I live in Florida now. Indialantic, Florida…beachside as the locals call it. Almost one month ago exactly, Sr. Michelle, my new colleague flew to Ohio and helped me drive a U-Haul to my new apartment. I followed all the online guides to figure out which size U-Haul I would need, and still ended up with one that was too small by two sizes. Of course we didn’t know it was too small until we had it packed so tightly we could not have added so much as a Ping-Pong ball. Then, we looked at all the things that didn’t fit and knew.

And I also knew we weren’t unloading it to go get a bigger truck!

Lots of things didn’t get to Florida, the most important of which included my chairs. My beach chairs! My really NICE hardly-used beach chairs that the Johnsen’s gave me.

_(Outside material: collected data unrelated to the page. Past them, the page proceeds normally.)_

(* ===== verification/State.v ===== *)
(** * The state of the runtime

    The static variables of [dfsan.cc], grouped by component, with the memories
    they manage: the label store, the shadow and application memories, the
    taint source, the solver, the branch bookkeeping and the output files. *)
From S2P Require Import Prelude Labels UnionTable Union Z3.

(** ** Memories: zero-filled, byte- or slot-addressed *)
Definition peek (m : gmap Z Z) (a : Z) : Z := default 0 (m !! a).
Definition poke (m : gmap Z Z) (a v : Z) : gmap Z Z := <[a := v]> m.

Lemma peek_poke m a b v : peek (poke m a v) b = if decide (a = b) then v else peek m b.
Proof. unfold peek, poke. rewrite lookup_insert. by destruct (decide (a = b)). Qed.
Lemma peek_poke_eq m a v : peek (poke m a v) a = v.
Proof. by rewrite peek_poke, decide_True. Qed.
Lemma peek_poke_ne m a b v : a ≠ b → peek (poke m a v) b = peek m b.
Proof. intros. by rewrite peek_poke, decide_False. Qed.

(** ** Files: contents by path, open descriptors with their offsets

    [os_denied] are the paths [open] refuses; [os_write_ok] is whether
    [write(2)] succeeds. *)
Record os := Os {
  os_files : gmap string (list Z);
  os_fds : gmap Z (string * Z);
  os_next_fd : Z;
  os_denied : gset string;
  os_write_ok : bool;
}.

(** [struct Flags] ([dfsan_flags.inc]) *)
Record Flags := MkFlags {
  warn_unimplemented : bool;
  warn_nonzero_labels : bool;
  strict_data_dependencies : bool;
  dump_labels_at_exit : string;
  fl_taint_file : string;
  fl_union_table : string;
  fl_output_dir : string;
  fl_instance_id : Z;
  fl_session_id : Z;
  fl_debug : bool;
}.

Section state.
Context {Zi : Z3}.

(** [branch_dep_t]: [expr_deps] is a set up to [z3_same]. *)
Record branch_dep_t := BranchDep {
  expr_deps : list expr;
  input_deps : gset Z;
}.

(** [z3::solver]: the stack of assertion frames, the number of checks made
    and the timeout parameter. *)
Record solver := Solver {
  sv_frames : list (list expr);
  sv_checks : Z;
  sv_timeout : option Z;
}.

(** [__output_dir], [__instance_id], [__session_id], [__current_index] *)
Record output := Output {
  output_dir : string;
  instance_id : Z;
  session_id : Z;
  current_index : Z;
}.

Record rt := Rt {
  rt_labels : lstate expr;
  rt_shadow : gmap Z Z;
  rt_mem : gmap Z Z;
  rt_tainted : taint_file;
  rt_solver : solver;
  rt_callstack : Z;
  rt_branches : gmap (Z * Z) Z;
  rt_branch_deps : list (option branch_dep_t);
  rt_output : output;
  rt_flags : Flags;
  rt_os : os;
}.

Definition set_labels (x : lstate expr) (s : rt) : rt :=
  Rt x (rt_shadow s) (rt_mem s) (rt_tainted s) (rt_solver s) (rt_callstack s)
    (rt_branches s) (rt_branch_deps s) (rt_output s) (rt_flags s) (rt_os s).
Definition set_shadow (x : gmap Z Z) (s : rt) : rt :=
  Rt (rt_labels s) x (rt_mem s) (rt_tainted s) (rt_solver s) (rt_callstack s)
    (rt_branches s) (rt_branch_deps s) (rt_output s) (rt_flags s) (rt_os s).
Definition set_mem (x : gmap Z Z) (s : rt) : rt :=
  Rt (rt_labels s) (rt_shadow s) x (rt_tainted s) (rt_solver s) (rt_callstack s)
    (rt_branches s) (rt_branch_deps s) (rt_output s) (rt_flags s) (rt_os s).
Definition set_tainted (x : taint_file) (s : rt) : rt :=
  Rt (rt_labels s) (rt_shadow s) (rt_mem s) x (rt_solver s) (rt_callstack s)
    (rt_branches s) (rt_branch_deps s) (rt_output s) (rt_flags s) (rt_os s).
Definition set_solver_st (x : solver) (s : rt) : rt :=
  Rt (rt_labels s) (rt_shadow s) (rt_mem s) (rt_tainted s) x (rt_callstack s)
    (rt_branches s) (rt_branch_deps s) (rt_output s) (rt_flags s) (rt_os s).
Definition set_branches (x : gmap (Z * Z) Z) (s : rt) : rt :=
  Rt (rt_labels s) (rt_shadow s) (rt_mem s) (rt_tainted s) (rt_solver s) (rt_callstack s)
    x (rt_branch_deps s) (rt_output s) (rt_flags s) (rt_os s).
Definition set_branch_deps (x : list (option branch_dep_t)) (s : rt) : rt :=
  Rt (rt_labels s) (rt_shadow s) (rt_mem s) (rt_tainted s) (rt_solver s) (rt_callstack s)
    (rt_branches s) x (rt_output s) (rt_flags s) (rt_os s).
Definition set_output (x : output) (s : rt) : rt :=
  Rt (rt_labels s) (rt_shadow s) (rt_mem s) (rt_tainted s) (rt_solver s) (rt_callstack s)
    (rt_branches s) (rt_branch_deps s) x (rt_flags s) (rt_os s).
Definition set_flags_st (x : Flags) (s : rt) : rt :=
  Rt (rt_labels s) (rt_shadow s) (rt_mem s) (rt_tainted s) (rt_solver s) (rt_callstack s)
    (rt_branches s) (rt_branch_deps s) (rt_output s) x (rt_os s).
Definition set_os (x : os) (s : rt) : rt :=
  Rt (rt_labels s) (rt_shadow s) (rt_mem s) (rt_tainted s) (rt_solver s) (rt_callstack s)
    (rt_branches s) (rt_branch_deps s) (rt_output s) (rt_flags s) x.

(** An operation of the label store run on the whole state. *)
Definition on_labels {A} (m : M (lstate expr) A) : M rt A := zoom rt_labels set_labels m.

(** The invariant of the label store, on the whole state. *)
Definition rt_wf (s : rt) : Prop := wf_labels (rt_labels s).

Lemma pres_on_labels {A} (m : M (lstate expr) A) :
  pres wf_labels m → pres rt_wf (on_labels m).
Proof. intros Hm. by apply (pres_zoom wf_labels). Qed.

(** A step that leaves the label store alone preserves its invariant. *)
Lemma pres_keep_labels (f : rt → rt) :
  (∀ s, rt_labels (f s) = rt_labels s) → pres rt_wf (modify f).
Proof. intros Hf. apply pres_modify. intros s. unfold rt_wf. by rewrite Hf. Qed.

(** Labels accumulate along every outcome. *)
Definition rt_kept (s s' : rt) : Prop := labels_kept (rt_labels s) (rt_labels s').
#[export] Instance rt_kept_preorder : PreOrder rt_kept.
Proof.
  split; [intros s; apply labels_kept_preorder|]. intros a b c. apply labels_kept_preorder.
Qed.

(** A state with given labels, shadow and memory; nothing is open, asserted or
    recorded. *)
Definition no_flags : Flags := MkFlags false false false "" "" "" "" 0 0 false.
Definition no_os : os := Os ∅ ∅ 3 ∅ true.
Definition rt_of (ls : lstate expr) (shadow mem : gmap Z Z) (tf : taint_file) : rt :=
  Rt ls shadow mem tf (Solver [[]] 0 None) 0 ∅ [] (Output "." 0 0 0) no_flags no_os.

(** No record has a cached expression. *)
Definition no_caches (ls : lstate expr) : bool :=
  forallb (λ p, match li_expr p.2 with None => true | Some _ => false end)
    (map_to_list (infos ls)).
Lemma no_caches_spec ls l : no_caches ls = true → li_expr (info_at ls l) = None.
Proof.
  unfold no_caches, info_at. intros H. rewrite forallb_forall in H.
  destruct (infos ls !! l) as [i|] eqn:Hi; [|done]. specialize (H (l, i)).
  simpl in *. destruct (li_expr i); [|done]. exfalso. assert (false = true); [|done].
  apply H, list_elem_of_In. by apply elem_of_map_to_list.
Qed.
End state.

#[export] Hint Resolve pres_on_labels pres_keep_labels : rt.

Still, I figured I could find new chairs in Florida.

After unloading the U-Haul, I flew back to Ohio and helped move my oldest son Adam from college into his new apartment in Dayton. His new apartment is on the second floor and for that move we had a truck that was too big for the job. Too big by at least two sizes. One of the items he moved was The Nest. The Nest is an oversized beige corduroy chair we got at a garage sale when I was pregnant with Adam. It was functional, but never attractive. Now, 24 years later it is even less so. I tried to pitch that chair several times, but Adam always rescued it.

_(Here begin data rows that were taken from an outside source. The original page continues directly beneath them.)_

Lemma le_combine_ext bs bs' :
  map u8 bs = map u8 bs' → le_combine bs = le_combine bs'.
Proof.
  revert bs'. induction bs as [|b bs IH]; intros [|b' bs']; try done.
  cbn [map le_combine]. intros [= -> H%IH]. by rewrite H.
Qed.
Lemma le_combine_bytes bs bs' :
  length bs = length bs' → le_combine bs = le_combine bs' → map u8 bs = map u8 bs'.
Proof.
  revert bs'. induction bs as [|b bs IH]; intros [|b' bs']; [done..|].
  cbn [map le_combine length]. intros [= Hl] H. pose proof (u8_range b) as [? ?]. pose proof (u8_range b') as [? ?].
  assert (u8 b = u8 b' ∧ le_combine bs = le_combine bs') as [-> H'] by (change (2 ^ 8) with 256 in *; lia).
  by rewrite (IH bs' Hl H').
Qed.

(** The meaning of a label is a function of the input bytes at the offsets
    [label_deps] computes (and of the file size): inputs that agree there give
    the label the same value. *)
Theorem denote_depends {E} {Ops : LlvmOps} (ls : lstate E) mem inp inp' l :
  wf_labels ls → l ≤ last_label ls → agree_on (label_deps ls l) inp inp' →
  denote ls mem inp l = denote ls mem inp' l.
Proof.
  intros [m Hwf]. unfold denote. generalize (S (Z.to_nat l)). intros f.
  revert l. induction f as [|f IH]; intros l Hl Hag; [done|].
  simpl. rewrite (label_deps_unfold _ _ _ Hwf Hl) in Hag.
  pose proof (operand_bounds _ _ _ Hwf Hl) as [Hb1 Hb2].
  assert (∀ l', l' ≤ last_label ls → agree_on (label_deps ls l') inp inp' →
    denote_fuel ls mem f inp l' = denote_fuel ls mem f inp' l') as IH' by eauto.
  pose proof (last_bound _ _ Hwf).
  unfold denote_step, denote_info. unfold deps_step, deps_info in Hag. cbv zeta in *.
  set (i := info_at ls l) in *. destruct (_ || _); [done|]. destruct (li_op i =? 0).
  { destruct Hag as [_ Hag]. specialize (Hag _ (proj2 (elem_of_singleton _ _) eq_refl)).
    by rewrite !s32_u32 in Hag; rewrite Hag. }
  destruct (li_op i =? op_Load).
  { f_equal. f_equal. apply le_combine_ext. unfold input_bytes. rewrite !map_map.
    apply map_ext_in. intros k Hk. destruct Hag as [_ Hag].
    specialize (Hag (u32 (li_op1 (info_at ls (li_l1 i)) + k))). rewrite !s32_u32 in Hag.
    apply Hag. apply elem_of_list_to_set, list_elem_of_In, in_map_iff. eauto. }
  destruct (li_op i =? op_ZExt); simpl in Hag; [by rewrite IH' by (done || lia)|].
  destruct (li_op i =? op_SExt); simpl in Hag; [by rewrite IH' by (done || lia)|].
  destruct (li_op i =? op_Trunc); simpl in Hag; [by rewrite IH' by (done || lia)|].
  destruct (li_op i =? op_Extract); simpl in Hag; [by rewrite IH' by (done || lia)|].
  destruct (li_op i =? op_Not); simpl in Hag; [by rewrite IH' by (done || lia)|].
  destruct (li_op i =? op_Neg); simpl in Hag; [by rewrite IH' by (done || lia)|].
  assert ((li_op i =? op_fsize) = false →
    ((1 <=? li_l1 i) = true → denote_fuel ls mem f inp (li_l1 i) = denote_fuel ls mem f inp' (li_l1 i)) ∧
    ((1 <=? li_l2 i) = true → denote_fuel ls mem f inp (li_l2 i) = denote_fuel ls mem f inp' (li_l2 i)))
    as Hops.
  { intros Hfs. rewrite Hfs in Hag. split; intros Hc; rewrite Hc in Hag; apply IH'; try lia;
      (eapply agree_on_subseteq; [|exact Hag]); set_solver. }
  destruct (li_op i =? op_fmemcmp) eqn:Hm.
  { assert ((li_op i =? op_fsize) = false) as Hfs by op_lia.
    destruct (Hops Hfs) as [H1 H2]. destruct (1 <=? li_l1 i); [rewrite H1 by done|];
      (destruct (Z.ltb_spec (li_l2 i) 1); [done|]; by rewrite H2 by lia). }
  destruct (li_op i =? op_fsize).
  { destruct Hag as [-> _]. done. }
  destruct (Hops eq_refl) as [H1 H2].
  destruct (1 <=? li_l1 i), (1 <=? li_l2 i); rewrite ?H1, ?H2 by done; done.
Qed.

In my apartment here now, I have one good chair: a burgundy recliner given to me by one of my new parishioners. She called it the Healing Chair because her brother had bought it for her 18 years ago when she was battling a serious illness that was baffling her doctors. She spent days into months in that chair enduring tests and tubes and trauma until finally, health claimed victory over her illness and the chair became a memory of a time she was ready to forget.

Last night, Chase and Ashley and I were walking on the beach that is just blocks from my new home. The waves were choppy and the wind was cool as we walked along through the remnants of our first Tropical Storm, Andrea. The sky in the West was red, and we watched lightning light up the horizon over the ocean. At regular intervals on the beach, there was a bright red lifeguard chair, empty.

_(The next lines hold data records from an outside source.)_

(* ===== verification/ShadowSpec.v ===== *)
(** * What loads and stores of labels mean

    Specifications of [Shadow.v] over the meaning of labels: the label
    [taint_union_load] returns denotes the little-endian combination of the
    values of the bytes; [taint_union_store] followed by a load gives the label
    back; every shadow operation keeps the label store well-formed. *)
From S2P Require Import Prelude Platform Labels UnionTable Union Z3 State Denote Shadow.

Section spec.
Context {Zi : Z3} {Ops : LlvmOps}.

(** [s'] extends [s] by new labels and changes nothing else. *)
Definition grew (s s' : rt) : Prop := s' = set_labels (rt_labels s') s ∧ rt_kept s s'.
#[export] Instance grew_preorder : PreOrder grew.
Proof.
  split; [intros s; split; [by destruct s|done]|].
  intros a b c [Hb ?] [Hc ?]. split; [by rewrite Hc, Hb|by etrans].
Qed.
Lemma grew_shadow s s' : grew s s' → rt_shadow s' = rt_shadow s.
Proof. by intros [-> _]. Qed.
Lemma grew_mem s s' : grew s s' → rt_mem s' = rt_mem s.
Proof. by intros [-> _]. Qed.
Lemma grew_last s s' : grew s s' → last_label (rt_labels s) ≤ last_label (rt_labels s').
Proof. by intros [_ [? _]]. Qed.
Lemma grew_key s s' l :
  grew s s' → l ≤ last_label (rt_labels s) →
  key_of (info_at (rt_labels s') l) = key_of (info_at (rt_labels s) l).
Proof. intros [_ [_ H]]. apply H. Qed.

(** The value of a label in a state. *)
Definition sden (s : rt) (inp : input) (l : Z) : option value :=
  denote (rt_labels s) (rt_mem s) inp l.
Lemma grew_sden s s' inp l :
  rt_wf s → grew s s' → l ≤ last_label (rt_labels s) → sden s' inp l = sden s inp l.
Proof.
  intros [m Hwf] Hg Hl. unfold sden. rewrite (grew_mem _ _ Hg).
  apply (denote_kept _ m); [done|apply Hg|done].
Qed.

(** The value of an existing label, from any record with its key. *)
Lemma sden_key s l (i : dfsan_label_info expr) inp :
  rt_wf s → 1 ≤ l ≤ last_label (rt_labels s) →
  key_of (info_at (rt_labels s) l) = key_of i →
  sden s inp l = denote_info (rt_labels s) (rt_mem s) inp (sden s inp) i.
Proof.
  intros [m Hwf] Hl Hk. pose proof (last_bound _ _ Hwf). unfold sden at 1.
  rewrite (denote_unfold _ m) by (done || lia). unfold denote_step.
  assert ((l <? 1) || (l =? kInitializingLabel) = false) as ->.
  { change kInitializingLabel with (2 ^ 32 - 1). lia. }
  by apply denote_info_key.
Qed.

(** ** Rules *)
Lemma wpd_info l Q s :
  rt_wf s → l ≤ last_label (rt_labels s) → Q (info_at (rt_labels s) l) s → wpd (r_info l) Q s.
Proof.
  intros [m Hwf] Hl HQ. unfold wpd, r_info, on_labels, zoom.
  rewrite (get_label_info_wf _ m) by done. by destruct s.
Qed.
Lemma wpd_shadow_at ls i Q s : Q (peek (rt_shadow s) (slot ls i)) s → wpd (shadow_at ls i) Q s.
Proof. done. Qed.

Lemma wpd_union l1 l2 op size op1 op2 (i : dfsan_label_info expr) Q s :
  rt_wf s → union_request l1 l2 op size op1 op2 = inr i →
  li_l1 i ≤ last_label (rt_labels s) → li_l2 i ≤ last_label (rt_labels s) →
  (∀ l s', rt_wf s' → grew s s' → 1 ≤ l ≤ last_label (rt_labels s') →
     key_of (info_at (rt_labels s') l) = key_of i → Q l s') →
  wpd (r_union l1 l2 op size op1 op2) Q s.
Proof.
  intros [m Hwf] Hu H1 H2 HQ.
  pose proof (taint_union_cases _ _ l1 l2 op size op1 op2 Hwf) as Hc.
  unfold wpd, r_union, on_labels, zoom. rewrite Hu in Hc.
  destruct (taint_union _ _ _ _ _ _ _) as [l ls'| |h ls']; [|done|by apply Hc].
  destruct Hc as (Hwf' & _ & Hk & Hkey & Hl & _). by apply HQ.
Qed.

(** The requests the shadow operations make. *)
Lemma request_left l1 l2 op size op1 op2 :
  1 ≤ l1 < 2 ^ 32 - 1 → 0 ≤ l2 < 2 ^ 32 - 1 → 0 ≤ op < 2 ^ 16 → is_commutative op = false →
  in_range 16 size → 
  union_request (E:=expr) l1 l2 op size op1 op2 =
    inr (LabelInfo l1 l2 0 (if l2 =? 0 then u64 op2 else 0) op size 0 0 0 None None).
Proof.
  intros H1 H2 Hop Hc Hs. unfold union_request, swap_operands, u32, u16.
  rewrite !(wrap_small 32), !(wrap_small 16) by (unfold in_range in *; lia).
  rewrite Hc, andb_false_r.
  rewrite (proj2 (Z.eqb_neq l1 0)) by lia. simpl.
  change kInitializingLabel with (2 ^ 32 - 1).
  rewrite !(proj2 (Z.eqb_neq _ (2 ^ 32 - 1))) by lia. done.
Qed.

Lemma key_size (i j : dfsan_label_info expr) : key_of i = key_of j → li_size i = li_size j.
Proof. unfold key_of. congruence. Qed.
Lemma key_op (i j : dfsan_label_info expr) : key_of i = key_of j → li_op i = li_op j.
Proof. unfold key_of. congruence. Qed.
Lemma key_op1 (i j : dfsan_label_info expr) : key_of i = key_of j → li_op1 i = li_op1 j.
Proof. unfold key_of. congruence. Qed.

(** ** The slow path of loads *)

(** The byte at index [i] of the shadow pointer [ls] has the value [b]: a
    constant byte its value in memory, a tainted one the value of its 8-bit
    label. *)
Definition byte_ok (s : rt) (ls i : Z) (b : input → Z) : Prop :=
  let l := peek (rt_shadow s) (slot ls i) in
  (l = 0 ∧ ∀ inp, b inp = u8 (peek (rt_mem s) (app_for (slot ls i)))) ∨
  (1 ≤ l ≤ last_label (rt_labels s) ∧ li_size (info_at (rt_labels s) l) = 8 ∧
   ∀ inp, sden s inp l = Some (VBV 8 (b inp))).

Lemma byte_ok_grew s s' ls i b : rt_wf s → grew s s' → byte_ok s ls i b → byte_ok s' ls i b.
Proof.
  intros Hwf Hg. unfold byte_ok. rewrite (grew_shadow _ _ Hg), (grew_mem _ _ Hg).
  intros [H|(Hl & Hs & Hd)]; [by left|right]. pose proof (grew_last _ _ Hg).
  split; [lia|]. split.
  - rewrite <-Hs. apply key_size. apply grew_key; [done|lia].
  - intros inp. rewrite (grew_sden s) by (done || lia). apply Hd.
Qed.

(** The little-endian value of the first [i] bytes. *)
Definition le_value (b : Z → input → Z) (i : Z) (inp : input) : Z :=
  le_combine (map (λ k, b k inp) (range 0 i)).
Lemma le_value_snoc b i inp :
  0 ≤ i → le_value b (i + 1) inp = le_value b i inp + 2 ^ (8 * i) * u8 (b i inp).
Proof.
  intros Hi. unfold le_value. rewrite (range_snoc 0 (i + 1)) by lia.
  replace (i + 1 - 1) with i by lia. rewrite map_app. simpl map. rewrite le_combine_snoc.
  unfold range. rewrite length_map, length_seqZ, Z2Nat.id by lia. by rewrite Z.sub_0_r.
Qed.

Lemma le_value_one b inp : le_value b 1 inp = u8 (b 0 inp).
Proof. change (le_value b 1 inp) with (le_combine [b 0 inp]). cbn [le_combine]. lia. Qed.

(** [label] is the label of the first [i] bytes. *)
Definition prefix_ok (s : rt) (b : Z → input → Z) (i label : Z) : Prop :=
  1 ≤ label ≤ last_label (rt_labels s) ∧
  li_size (info_at (rt_labels s) label) = 8 * i ∧
  ∀ inp, sden s inp label = Some (VBV (8 * i) (le_value b i inp)).

(** The record of a concatenation denotes one byte more. *)
Lemma concat_denotes s b i label next op2 l :
  rt_wf s → 1 ≤ i < 31 → prefix_ok s b i label → 0 ≤ next →
  key_of (info_at (rt_labels s) l) = (label, next, op_Concat, 8 * (i + 1), 0, op2) →
  1 ≤ l ≤ last_label (rt_labels s) →
  (∀ inp, if next =? 0 then u8 op2 = u8 (b i inp)
          else sden s inp next = Some (VBV 8 (u8 (b i inp)))) →
  prefix_ok s b (i + 1) l.
Proof.
  intros Hwf Hi (Hlab & Hsz & Hden) Hn Hk Hl Hnext.
  set (r := LabelInfo (E:=expr) label next 0 op2 op_Concat (8 * (i + 1)) 0 0 0 None None).
  assert (key_of (info_at (rt_labels s) l) = key_of r) as Hkr by done.
  split; [done|]. split; [by rewrite (key_size _ _ Hkr)|]. intros inp.
  rewrite (sden_key s l r inp Hwf Hl Hkr).
  assert (u8 (8 * (i + 1)) = 8 * (i + 1)) as Hu by (apply wrap_small; unfold in_range; lia).
  assert (size_b (rt_labels s) r = if next =? 0 then 8 else 8 * (i + 1)) as Hb.
  { unfold size_b, size_a, r. simpl. rewrite Z.eqb_refl, (proj2 (Z.eqb_neq label 0)) by lia.
    simpl. rewrite Hsz, Hu. by replace (8 * (i + 1) - 8 * i) with 8 by lia. }
  rewrite denote_concat; [|done|simpl; lia|simpl; lia|rewrite Hb; case_match; lia].
  rewrite Hb. specialize (Hnext inp). simpl li_l1. rewrite Hden. cbn [mbind option_bind].
  simpl li_l2. simpl li_op2. simpl li_size. rewrite le_value_snoc by lia.
  replace (8 * (i + 1)) with (8 * i + 8) by lia.
  destruct (Z.eqb_spec next 0) as [->|Hn0]; simpl.
  - unfold concrete. rewrite (proj2 (Z.eqb_neq _ 1)) by lia. cbn. fold (u8 op2). by rewrite Hnext.
  - rewrite (proj2 (Z.leb_le 1 next)) by lia. by rewrite Hnext.
Qed.

Lemma value_byte s inp l b :
  rt_wf s → sden s inp l = Some (VBV 8 b) → u8 b = b.
Proof. intros [m Hwf] Hd. apply wrap_small. by destruct (denote_ok _ _ _ _ _ _ Hwf Hd). Qed.

Lemma u8_s8 x : u8 (u64 (s8 x)) = u8 x.
Proof.
  unfold u8, u64, s8, swrap, wrap. rewrite Z.mod_mod_divide by (by exists (2 ^ 56)).
  case_match.
  - by rewrite Z.mod_mod.
  - rewrite Zminus_mod, Z_mod_same_full, Z.sub_0_r, !Z.mod_mod; done.
Qed.
Lemma concat_noncomm : is_commutative op_Concat = false.
Proof.
  unfold is_commutative. unfold u8. rewrite wrap_small by (unfold in_range; op_lia).
  op_tests. done.
Qed.

(** The slow path builds the label of the whole value. *)
Lemma concat_loop_ok ls n b fuel i label s :
  rt_wf s → 1 ≤ i ≤ n → n ≤ 31 → (Z.to_nat (n - i) < fuel)%nat →
  (∀ k, i ≤ k < n → byte_ok s ls k (b k)) → prefix_ok s b i label →
  wpd (concat_loop fuel ls n label i)
    (λ l s', rt_wf s' ∧ grew s s' ∧ prefix_ok s' b n l) s.
Proof.
  revert i label s. induction fuel as [|fuel IH]; intros i label s Hwf Hi Hn Hf Hb Hp; [lia|].
  cbn [concat_loop]. destruct (Z.leb_spec n i) as [Hle|Hlt].
  { apply wpd_ret. replace n with i by lia. split_and!; done. }
  apply wpd_bind, wpd_shadow_at. pose proof (Hb i ltac:(lia)) as Hbi.
  unfold byte_ok in Hbi. cbv zeta in Hbi.
  assert (∃ m, wf (rt_labels s) m) as [m Hm] by done. pose proof (last_bound _ _ Hm) as Hlast.
  set (next := peek (rt_shadow s) (slot ls i)) in *.
  assert (0 ≤ next ≤ last_label (rt_labels s)) as Hnext by (destruct Hbi as [[? _]|[? _]]; lia).
  apply wpd_bind, wpd_info; [done|lia|]. cbv zeta. unfold is_constant_label, CONST_LABEL.
  assert (∀ l s', rt_wf s' → grew s s' → prefix_ok s' b (i + 1) l →
    wpd (concat_loop fuel ls n l (i + 1))
      (λ l s', rt_wf s' ∧ grew s s' ∧ prefix_ok s' b n l) s') as Hrec.
  { intros l s' Hwf' Hg Hp'. eapply wpd_mono; [apply IH; try done; try lia|].
    - intros k Hk. apply (byte_ok_grew s); [done|done|]. apply Hb. lia.
    - intros l' s'' (? & ? & ?). split_and!; [done|by etrans|done]. }
  assert (∀ s', grew s s' → prefix_ok s' b i label) as Hpg.
  { intros s' Hg. destruct Hp as (Hlab & Hsz & Hden). pose proof (grew_last _ _ Hg).
    split; [lia|]. split; [rewrite <-Hsz; apply key_size, grew_key; [done|lia]|].
    intros inp. rewrite (grew_sden s) by (done || lia). apply Hden. }
  destruct Hp as (Hlab & _).
  destruct Hbi as [(Hz & Hbv)|(Hnl & Hns & Hbv)].
  - rewrite Hz. simpl. apply wpd_bind, wpd_gets, wpd_bind.
    eapply wpd_union; [done|apply request_left; try lia; [op_lia|apply concat_noncomm|unfold in_range; lia]
      |simpl; lia|simpl; lia|].
    intros l s' Hwf' Hg Hl Hk. apply Hrec; [done|done|].
    eapply (concat_denotes s' b i label 0); [done|lia|by apply Hpg|done| |done|].
    + rewrite Hk. unfold key_of. simpl. do 3 f_equal. lia.
    + intros inp. simpl. by rewrite u8_s8, Hbv, (u8_idemp).
  - rewrite (proj2 (Z.eqb_neq next 0)) by lia. simpl negb. cbv iota. rewrite Hns.
    assert (u64 ((n - i) * 8) = (n - i) * 8) as -> by (apply wrap_small; unfold in_range; lia).
    rewrite (proj2 (Z.leb_le 8 _)) by lia. change (8 / 8) with 1. apply wpd_bind.
    eapply wpd_union; [done|apply request_left; try lia; [op_lia|apply concat_noncomm|unfold in_range; lia]
      |simpl; lia|simpl; lia|].
    intros l s' Hwf' Hg Hl Hk. apply Hrec; [done|done|].
    eapply (concat_denotes s' b i label next); [done|lia|by apply Hpg|lia| |done|].
    + rewrite Hk. unfold key_of. simpl. do 3 f_equal. lia.
    + intros inp. rewrite (proj2 (Z.eqb_neq next 0)) by lia.
      rewrite (grew_sden s) by (done || lia). rewrite Hbv. by rewrite (value_byte s inp next).
Qed.

(** ** The fast paths of loads *)
Section load.
Context (s : rt) (ls n : Z) (b : Z → input → Z).
Context (Hwf : rt_wf s) (Hn : 1 ≤ n ≤ 31).
Context (Hb : ∀ k, 0 ≤ k < n → byte_ok s ls k (b k)).

Definition lab (k : Z) : Z := peek (rt_shadow s) (slot ls k).
Definition rec_at (k : Z) : dfsan_label_info expr := info_at (rt_labels s) (lab k).

Lemma lab_bound k : 0 ≤ k < n → 0 ≤ lab k ≤ last_label (rt_labels s).
Proof.
  intros Hk. destruct Hwf as [m Hm]. pose proof (last_bound _ _ Hm).
  destruct (Hb k Hk) as [[H' _]|[? _]]; unfold lab in *; lia.
Qed.
Lemma lab_not_init k : 0 ≤ k < n → lab k ≠ kInitializingLabel.
Proof.
  intros Hk. pose proof (lab_bound k Hk). destruct Hwf as [m Hm].
  pose proof (last_bound _ _ Hm). change kInitializingLabel with (2 ^ 32 - 1). lia.
Qed.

I wanted to climb the stand and sit in the lifeguard chair, but I resisted out of respect for those who have the credentials to actually do that job. But looking at these high places where lifeguards keep watch reminded me of he significance of chairs. We rarely consider their value, and yet they are deeply meaningful tools in our pilgrimage here on earth. We have our own chairs at the table. We eat quietly at tables with empty chairs. We have chairs in which we rock our babies to sleep and those to which we retreat from life. Indeed, when we receive a call with life changing news, the caller often begins by asking, “are you sitting down?”

Tomorrow morning, I’m getting another chair. This one too is a gift from a parishioner who no longer needs it. It is a lovely light tan, leather recliner.

I’ve always wanted a leather recliner. How perfect that now, as I begin these years of living in this ocean paradise, that I would receive one as a gift. After months of planning for this move and saying painful goodbyes. Of weeding out my possessions and preparing to begin anew. Of packing and unpacking until I was too tired to sleep, I will have my own chair waiting for me at the end of every day.

A leather recliner inviting me to put up my feet and rest.